Showing 3 changed files with 733 additions and 40 deletions.
diff --git a/src/arraymancer/tensor/display.nim b/src/arraymancer/tensor/display.nim
@@ -13,22 +13,168 @@
 # limitations under the License.
 
 import  ./private/p_display,
-        ./data_structure,
-        typetraits
+        ./data_structure
+import std / typetraits
 
-proc pretty*[T](t: Tensor[T], precision = -1): string =
-  ## Pretty-print a Tensor with the option to set a custom `precision`
-  ## for float values.
-  var desc = t.type.name & " of shape \"" & $t.shape & "\" on backend \"" & "Cpu" & "\""

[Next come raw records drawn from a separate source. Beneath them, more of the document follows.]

Lemma erm_ranges_wf m : erm_wf m -> ranges_wf (erm_ranges m).
Proof.
  intros Hwf. split.
  - intros rv Hrv. apply (ew_good _ Hwf), elem_of_erm_ranges; [apply Hwf|done].
  - unfold erm_ranges. rewrite <- list_fmap_compose.
    eapply StronglySorted_fmap; [|apply rt_sorted].
    intros i j Hi Hj Hij. unfold before. simpl.
    pose proof (deref_lookup m i (ew_valid _ Hwf) Hi) as [_ Ho].
    pose proof (deref_lookup m j (ew_valid _ Hwf) Hj) as [_ Ho'].
    apply (ew_sep _ Hwf); [apply has_deref; [apply Hwf|done]..|].
    unfold key_lt in Hij. lia.
Qed.

Lemma erm_view_covered m k v :
  erm_wf m -> erm_view m k = Some v <-> exists rv, has m rv /\ in_range k rv /\ Value rv = v.
Proof.
  intros Hwf. unfold erm_view. rewrite rlookup_covered by (by apply erm_ranges_wf).
  unfold covered. setoid_rewrite elem_of_erm_ranges; [done|apply Hwf].
Qed.

Lemma erm_view_has m rv k :
  erm_wf m -> has m rv -> in_range k rv -> erm_view m k = Some (Value rv).
Proof. intros Hwf Hh Hk. apply erm_view_covered; [done|]. by exists rv. Qed.

Lemma erm_view_None m k :
  erm_wf m -> erm_view m k = None <-> forall rv, has m rv -> ~ in_range k rv.
Proof.
  intros Hwf. unfold erm_view. rewrite rlookup_None by (by apply erm_ranges_wf).
  setoid_rewrite elem_of_erm_ranges; [done|apply Hwf].
Qed.

(** The extent that contains an offset is unique. *)
Lemma has_unique m rv1 rv2 k :
  erm_wf m -> has m rv1 -> has m rv2 -> in_range k rv1 -> in_range k rv2 -> rv1 = rv2.
Proof.
  intros Hwf H1 H2 Hk1 Hk2. unfold in_range in *.
  destruct (Z.lt_trichotomy (Offset rv1) (Offset rv2)) as [?|[?|?]].
  - pose proof (ew_sep _ Hwf _ _ H1 H2). lia.
  - apply (has_inj m); [apply Hwf|done..].
  - pose proof (ew_sep _ Hwf _ _ H2 H1). lia.
Qed.
(* ===== verification/BitmapRangeMap.v ===== *)
(** * The bitmap range map

    [internal/rangemap/bitmap_range_map.go]: a range map that keeps the values
    of 256 consecutive offsets in a leaf, the leaves in a map keyed by
    [offset >> 8], and two bit sets of the leaves that are not empty and of the
    leaves that are full. Reading a nil Go map is reading an empty one and
    [init()] replaces the one by the other, so [entries] is a [gmap]. *)
From S2P Require Import Prelude Bits RangeMap.
Local Open Scope Z_scope.

Section bitmap_range_map.
Context {V : Type} `{!EqDecision V} `{!Zero V}.
Context {B : Type} `{!Bitmap256 B} {BS : Type} `{!BitSet BS}.

Record bitmapRangeMapLeaf := MkLeaf { bm : B; leaf_items : list V }.

Definition leaf_empty (l : bitmapRangeMapLeaf) : bool := bm_empty (bm l).
Definition leaf_full (l : bitmapRangeMapLeaf) : bool := bm_full (bm l).
Definition leaf_has (l : bitmapRangeMapLeaf) (i : Z) : bool := bm_get (bm l) (u8 i).

(** [l.items[i]]: the indices are below 256, the length of the array. *)
Definition leaf_item (l : bitmapRangeMapLeaf) (i : Z) : V :=
  default zero (leaf_items l !! Z.to_nat i).
(* ===== verification/StackedBlockReader.v ===== *)
(** * The stacked block reader

    [internal/readers/stacked_block_reader.go]: a list of readers, the first on
    top. A block is read from the first reader that has it, and is zero when
    none has it. *)
From S2P Require Import Prelude RangeMap BlockReader.
Local Open Scope Z_scope.

Section stacked.
Context {R : Type} `{!BlockHoleReader R}.

Record StackedBlockReader := MkStackedBlockReader {
  sbr_rs : list R;
  sbr_blockSize : Z;
  sbr_numBlocks : Z;
}.

Definition NewStackedBlockReader (rs : list R) (blockSize numBlocks : Z) : StackedBlockReader :=
  MkStackedBlockReader rs blockSize numBlocks.

Definition sbr_Size (r : StackedBlockReader) : Z := sbr_blockSize r * sbr_numBlocks r.

Section read.
Context (blockSize numBlocks : Z).

(** The result of a read, or the variables of the loop: the part of the
    buffer that [p = p[...]] has passed, [p], [off] and [blocksRead]. *)
Abbreviation result := (bytes * Z * option error)%type.
Abbreviation variables := (bytes * bytes * Z * Z)%type.

(** [if int64(readLen/r.blockSize) > limit { readLen = int(limit) * r.blockSize }] *)
Definition clamp_len (readLen limit : Z) : Z :=
  if limit <? readLen / blockSize then limit * blockSize else readLen.

(** The half of an iteration that reads from [tr] up to its next hole. *)
Definition read_top (tr : R) (st : variables) : outcome (result + variables) :=
  let '(pre, p, off, blocksRead) := st in
  '(nextHole, _) ← NextBlockHole tr off;
  if off <? nextHole then
    let readLen := clamp_len (len p) (nextHole - off) in
    let readBlocks := readLen / blockSize in
    q ← slice_to p readLen;
    '(q', n, err) ← ReadBlocks tr q off;
    let p := q' ++ drop (Z.to_nat readLen) p in
    let blocksRead := blocksRead + n in
    let off := off + n in
    rest ← slice_from p (n * blockSize);
    let pre := pre ++ take (Z.to_nat (n * blockSize)) p in
    let err := if bool_decide (err = Some EOF) && (n =? readBlocks) then None else err in
    match err with
    | Some e => Ret (inl (pre ++ rest, n, Some e))
    | None =>
        if negb (n =? readBlocks) then Panic
        else if len rest =? 0 then Ret (inl (pre ++ rest, blocksRead, None))
        else Ret (inr (pre, rest, off, blocksRead))
    end
  else Ret (inr st).

(** The half that reads the hole of [tr] from the readers below it, by
    [lower]. *)
Definition read_lower (lower : bytes -> Z -> outcome result) (tr : R) (st : variables) :
    outcome (result + variables) :=
  let '(pre, p, off, blocksRead) := st in
  '(nextData, err) ← NextBlockData tr off;
  match err with
  | Some EOF | None =>
      let nextData := match err with Some _ => numBlocks | None => nextData end in
      let readLen := clamp_len (len p) (nextData - off) in
      q ← slice_to p readLen;
      '(q', n, err) ← lower q off;
      let p := q' ++ drop (Z.to_nat readLen) p in
      let blocksRead := blocksRead + n in
      let off := off + n in
      rest ← slice_from p (n * blockSize);
      let pre := pre ++ take (Z.to_nat (n * blockSize)) p in
      match err with
      | Some e => Ret (inl (pre ++ rest, blocksRead, Some e))
      | None => Ret (inr (pre, rest, off, blocksRead))
      end
  | Some e => Ret (inl (pre ++ p, blocksRead, Some e))
  end.

(** [for len(p) > 0 { ... }] *)
Fixpoint read_loop (lower : bytes -> Z -> outcome result) (tr : R) (fuel : nat)
    (st : variables) : outcome result :=
  match fuel with
  | O => OutOfFuel
  | S fuel =>
      let '(pre, p, off, blocksRead) := st in
      if len p =? 0 then Ret (pre, blocksRead, None)
      else if numBlocks <=? off then Ret (pre ++ p, blocksRead, Some EOF)
      else
        r ← read_top tr st;
        match r with
        | inl res => Ret res
        | inr st =>
            r ← read_lower lower tr st;
            match r with
            | inl res => Ret res
            | inr st => read_loop lower tr fuel st
            end
        end
  end.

-  if t.storage.isNil: # return useful message for uninit'd tensors instead of crashing
-    return "Uninitialized " & $desc
-  if t.size() == 0:
-    return desc & "\n    [] (empty)"
-  elif t.rank == 1: # for rank 1 we want an indentation, because we have no `|`
-    return desc & "\n    " & t.prettyImpl(precision = precision)
-  else:
-    return desc & "\n" & t.prettyImpl(precision = precision)
+proc pretty*[T](t: Tensor[T], precision: int = -1, showHeader: static bool = true): string =
+  ## Pretty-print a Tensor as a "table" with a given precision and optional header
+  ##
+  ## Pretty-print a Tensor with options to set a custom `precision` for float
+  ## values and to show or hide a header describing the tensor type and shape.
+  ##
+  ## Inputs:
+  ##   - Input Tensor.
+  ##   - precision: The number of decimals printed (for float tensors),
+  ##                _including_ the decimal point.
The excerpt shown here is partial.